Stored data entries
== Segment start ==

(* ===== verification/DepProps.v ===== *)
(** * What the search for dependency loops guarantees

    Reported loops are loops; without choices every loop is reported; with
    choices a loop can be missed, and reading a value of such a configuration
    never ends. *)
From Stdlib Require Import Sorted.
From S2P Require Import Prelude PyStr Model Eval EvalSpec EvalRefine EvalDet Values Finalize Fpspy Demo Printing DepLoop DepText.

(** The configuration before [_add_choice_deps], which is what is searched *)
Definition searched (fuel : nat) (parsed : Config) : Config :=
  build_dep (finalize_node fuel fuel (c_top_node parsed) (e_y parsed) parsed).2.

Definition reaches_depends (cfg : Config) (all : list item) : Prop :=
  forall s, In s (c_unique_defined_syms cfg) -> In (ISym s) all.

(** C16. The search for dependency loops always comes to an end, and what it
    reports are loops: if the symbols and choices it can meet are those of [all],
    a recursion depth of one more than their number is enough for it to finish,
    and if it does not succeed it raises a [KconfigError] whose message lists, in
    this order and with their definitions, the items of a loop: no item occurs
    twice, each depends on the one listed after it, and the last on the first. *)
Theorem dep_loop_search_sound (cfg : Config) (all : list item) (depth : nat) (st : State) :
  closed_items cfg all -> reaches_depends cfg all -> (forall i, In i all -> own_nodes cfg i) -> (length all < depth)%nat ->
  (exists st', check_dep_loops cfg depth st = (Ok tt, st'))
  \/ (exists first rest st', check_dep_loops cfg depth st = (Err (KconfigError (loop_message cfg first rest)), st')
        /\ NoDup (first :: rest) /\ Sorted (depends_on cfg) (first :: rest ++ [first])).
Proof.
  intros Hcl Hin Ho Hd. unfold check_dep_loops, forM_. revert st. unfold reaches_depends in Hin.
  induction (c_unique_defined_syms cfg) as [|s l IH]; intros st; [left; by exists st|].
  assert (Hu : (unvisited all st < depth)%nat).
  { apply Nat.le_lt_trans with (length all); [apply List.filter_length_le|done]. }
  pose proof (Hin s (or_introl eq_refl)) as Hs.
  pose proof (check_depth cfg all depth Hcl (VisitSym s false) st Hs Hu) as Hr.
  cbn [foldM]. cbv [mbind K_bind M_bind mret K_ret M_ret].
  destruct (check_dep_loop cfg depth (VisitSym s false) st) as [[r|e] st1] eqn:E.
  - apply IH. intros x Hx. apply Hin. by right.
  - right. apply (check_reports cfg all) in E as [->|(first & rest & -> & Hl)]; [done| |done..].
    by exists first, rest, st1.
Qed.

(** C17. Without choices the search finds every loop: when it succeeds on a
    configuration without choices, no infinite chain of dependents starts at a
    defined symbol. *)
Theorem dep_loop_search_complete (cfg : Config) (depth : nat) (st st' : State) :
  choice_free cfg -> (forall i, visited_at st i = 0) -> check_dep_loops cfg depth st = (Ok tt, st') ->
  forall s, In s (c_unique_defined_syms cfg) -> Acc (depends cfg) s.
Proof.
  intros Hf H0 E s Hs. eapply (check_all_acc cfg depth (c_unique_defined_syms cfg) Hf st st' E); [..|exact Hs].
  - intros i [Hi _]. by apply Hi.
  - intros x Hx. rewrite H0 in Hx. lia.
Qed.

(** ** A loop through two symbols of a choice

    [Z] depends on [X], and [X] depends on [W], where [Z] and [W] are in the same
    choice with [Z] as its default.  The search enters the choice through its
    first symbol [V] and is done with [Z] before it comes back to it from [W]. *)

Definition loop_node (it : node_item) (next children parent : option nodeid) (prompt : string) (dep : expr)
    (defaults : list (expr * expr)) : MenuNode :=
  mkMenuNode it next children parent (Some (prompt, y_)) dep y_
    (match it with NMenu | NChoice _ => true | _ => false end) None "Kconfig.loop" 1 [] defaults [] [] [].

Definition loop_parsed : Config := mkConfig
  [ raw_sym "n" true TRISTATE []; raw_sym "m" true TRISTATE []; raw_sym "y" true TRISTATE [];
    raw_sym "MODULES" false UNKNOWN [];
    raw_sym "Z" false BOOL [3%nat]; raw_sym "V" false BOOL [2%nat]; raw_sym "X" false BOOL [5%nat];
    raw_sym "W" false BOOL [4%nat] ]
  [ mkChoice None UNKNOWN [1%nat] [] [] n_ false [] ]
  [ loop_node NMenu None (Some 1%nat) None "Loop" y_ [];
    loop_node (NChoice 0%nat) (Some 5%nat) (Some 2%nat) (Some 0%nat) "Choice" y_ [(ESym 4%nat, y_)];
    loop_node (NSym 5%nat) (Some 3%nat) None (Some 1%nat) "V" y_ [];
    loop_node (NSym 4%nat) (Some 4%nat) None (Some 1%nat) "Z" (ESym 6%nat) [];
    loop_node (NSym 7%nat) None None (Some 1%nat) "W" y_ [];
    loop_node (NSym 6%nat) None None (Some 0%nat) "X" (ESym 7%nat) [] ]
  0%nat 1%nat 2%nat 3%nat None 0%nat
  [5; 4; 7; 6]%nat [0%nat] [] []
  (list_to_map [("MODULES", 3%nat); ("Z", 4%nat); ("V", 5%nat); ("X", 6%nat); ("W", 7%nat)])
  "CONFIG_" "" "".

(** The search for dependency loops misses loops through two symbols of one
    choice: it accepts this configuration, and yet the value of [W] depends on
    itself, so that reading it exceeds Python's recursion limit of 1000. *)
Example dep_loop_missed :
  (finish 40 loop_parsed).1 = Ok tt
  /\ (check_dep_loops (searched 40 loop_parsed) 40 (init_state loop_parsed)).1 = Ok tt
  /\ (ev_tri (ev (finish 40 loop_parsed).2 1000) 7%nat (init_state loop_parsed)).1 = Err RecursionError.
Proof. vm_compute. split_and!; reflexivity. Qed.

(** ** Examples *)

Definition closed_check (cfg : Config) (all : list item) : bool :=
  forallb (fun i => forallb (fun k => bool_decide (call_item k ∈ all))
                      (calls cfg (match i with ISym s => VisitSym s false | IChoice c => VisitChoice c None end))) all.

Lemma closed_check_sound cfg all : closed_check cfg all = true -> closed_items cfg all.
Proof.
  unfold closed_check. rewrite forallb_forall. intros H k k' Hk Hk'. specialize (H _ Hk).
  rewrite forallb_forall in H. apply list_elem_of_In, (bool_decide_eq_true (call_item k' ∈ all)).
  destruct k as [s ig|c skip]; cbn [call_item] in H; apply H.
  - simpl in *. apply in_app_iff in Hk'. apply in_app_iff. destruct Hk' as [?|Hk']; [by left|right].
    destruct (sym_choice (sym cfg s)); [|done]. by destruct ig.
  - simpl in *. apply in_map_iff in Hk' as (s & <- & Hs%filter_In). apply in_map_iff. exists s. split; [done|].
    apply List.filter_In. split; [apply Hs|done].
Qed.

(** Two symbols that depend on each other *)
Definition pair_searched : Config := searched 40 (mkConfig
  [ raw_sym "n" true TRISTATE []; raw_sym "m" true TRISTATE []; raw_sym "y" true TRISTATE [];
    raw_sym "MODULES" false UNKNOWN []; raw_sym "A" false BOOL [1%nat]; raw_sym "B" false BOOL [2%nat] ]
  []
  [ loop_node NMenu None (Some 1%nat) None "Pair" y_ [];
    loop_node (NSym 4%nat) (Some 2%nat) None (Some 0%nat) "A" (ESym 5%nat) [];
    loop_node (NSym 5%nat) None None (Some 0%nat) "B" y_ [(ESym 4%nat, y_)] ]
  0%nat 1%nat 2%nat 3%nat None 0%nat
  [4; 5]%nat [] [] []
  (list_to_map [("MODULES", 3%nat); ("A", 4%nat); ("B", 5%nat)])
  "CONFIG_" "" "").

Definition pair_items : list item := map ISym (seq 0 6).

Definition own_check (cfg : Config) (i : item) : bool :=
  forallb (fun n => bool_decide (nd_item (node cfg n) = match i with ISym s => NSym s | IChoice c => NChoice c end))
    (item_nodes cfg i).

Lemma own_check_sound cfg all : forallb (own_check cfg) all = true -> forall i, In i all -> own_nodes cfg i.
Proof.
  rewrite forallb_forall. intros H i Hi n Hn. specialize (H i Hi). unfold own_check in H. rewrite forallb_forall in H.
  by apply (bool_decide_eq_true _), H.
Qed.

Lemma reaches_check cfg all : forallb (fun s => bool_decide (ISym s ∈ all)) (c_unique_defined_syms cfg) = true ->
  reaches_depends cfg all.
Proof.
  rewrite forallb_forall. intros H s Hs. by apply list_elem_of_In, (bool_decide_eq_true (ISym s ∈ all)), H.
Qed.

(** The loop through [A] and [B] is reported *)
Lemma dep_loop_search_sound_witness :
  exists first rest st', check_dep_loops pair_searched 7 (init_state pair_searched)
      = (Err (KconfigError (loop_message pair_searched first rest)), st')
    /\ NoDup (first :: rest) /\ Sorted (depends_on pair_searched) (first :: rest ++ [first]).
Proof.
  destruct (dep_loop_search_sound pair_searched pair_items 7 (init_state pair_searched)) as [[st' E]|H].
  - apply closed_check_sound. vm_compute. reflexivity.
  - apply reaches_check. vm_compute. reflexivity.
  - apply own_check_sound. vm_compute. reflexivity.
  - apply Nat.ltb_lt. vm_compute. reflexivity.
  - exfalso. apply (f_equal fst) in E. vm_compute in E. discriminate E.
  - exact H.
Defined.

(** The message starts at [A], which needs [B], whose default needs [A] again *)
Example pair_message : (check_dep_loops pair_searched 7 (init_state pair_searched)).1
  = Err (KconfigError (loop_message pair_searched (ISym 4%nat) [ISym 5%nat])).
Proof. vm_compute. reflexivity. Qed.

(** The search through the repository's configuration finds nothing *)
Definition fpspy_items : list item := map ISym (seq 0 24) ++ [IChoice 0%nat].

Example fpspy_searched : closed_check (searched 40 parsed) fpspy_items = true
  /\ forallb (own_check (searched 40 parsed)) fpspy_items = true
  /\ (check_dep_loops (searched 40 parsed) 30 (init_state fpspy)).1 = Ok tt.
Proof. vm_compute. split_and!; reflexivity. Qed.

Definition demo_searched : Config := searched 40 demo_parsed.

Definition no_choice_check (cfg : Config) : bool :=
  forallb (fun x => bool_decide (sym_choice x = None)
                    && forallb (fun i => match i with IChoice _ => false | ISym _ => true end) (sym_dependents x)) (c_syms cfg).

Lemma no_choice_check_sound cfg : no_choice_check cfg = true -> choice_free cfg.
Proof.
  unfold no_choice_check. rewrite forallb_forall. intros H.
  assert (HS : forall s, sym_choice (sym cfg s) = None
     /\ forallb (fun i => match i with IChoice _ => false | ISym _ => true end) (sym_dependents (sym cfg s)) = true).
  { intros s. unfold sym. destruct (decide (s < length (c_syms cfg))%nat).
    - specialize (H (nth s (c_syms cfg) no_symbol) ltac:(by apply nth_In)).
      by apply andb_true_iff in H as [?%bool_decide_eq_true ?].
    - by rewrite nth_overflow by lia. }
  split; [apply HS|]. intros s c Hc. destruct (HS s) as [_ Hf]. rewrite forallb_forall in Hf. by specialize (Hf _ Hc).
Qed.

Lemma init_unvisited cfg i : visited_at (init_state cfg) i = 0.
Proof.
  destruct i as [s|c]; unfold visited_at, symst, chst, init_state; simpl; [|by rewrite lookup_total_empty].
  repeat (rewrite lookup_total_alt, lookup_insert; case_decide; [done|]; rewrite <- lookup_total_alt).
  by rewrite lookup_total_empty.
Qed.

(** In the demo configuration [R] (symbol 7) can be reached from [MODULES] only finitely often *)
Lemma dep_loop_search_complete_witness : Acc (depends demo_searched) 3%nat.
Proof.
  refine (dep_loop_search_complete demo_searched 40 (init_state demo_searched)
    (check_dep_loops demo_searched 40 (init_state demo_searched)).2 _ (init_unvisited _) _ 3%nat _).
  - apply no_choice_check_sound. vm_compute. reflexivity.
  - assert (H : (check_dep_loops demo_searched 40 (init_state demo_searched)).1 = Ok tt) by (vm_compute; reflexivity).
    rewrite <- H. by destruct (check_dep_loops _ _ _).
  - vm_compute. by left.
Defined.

== Segment end ==

• _Exercise_
Using the data above, return each line that includes the word "every".

• _Worked solution_
    Reported loops are loops; without choices every loop is reported; with
(** C17. Without choices the search finds every loop: when it succeeds on a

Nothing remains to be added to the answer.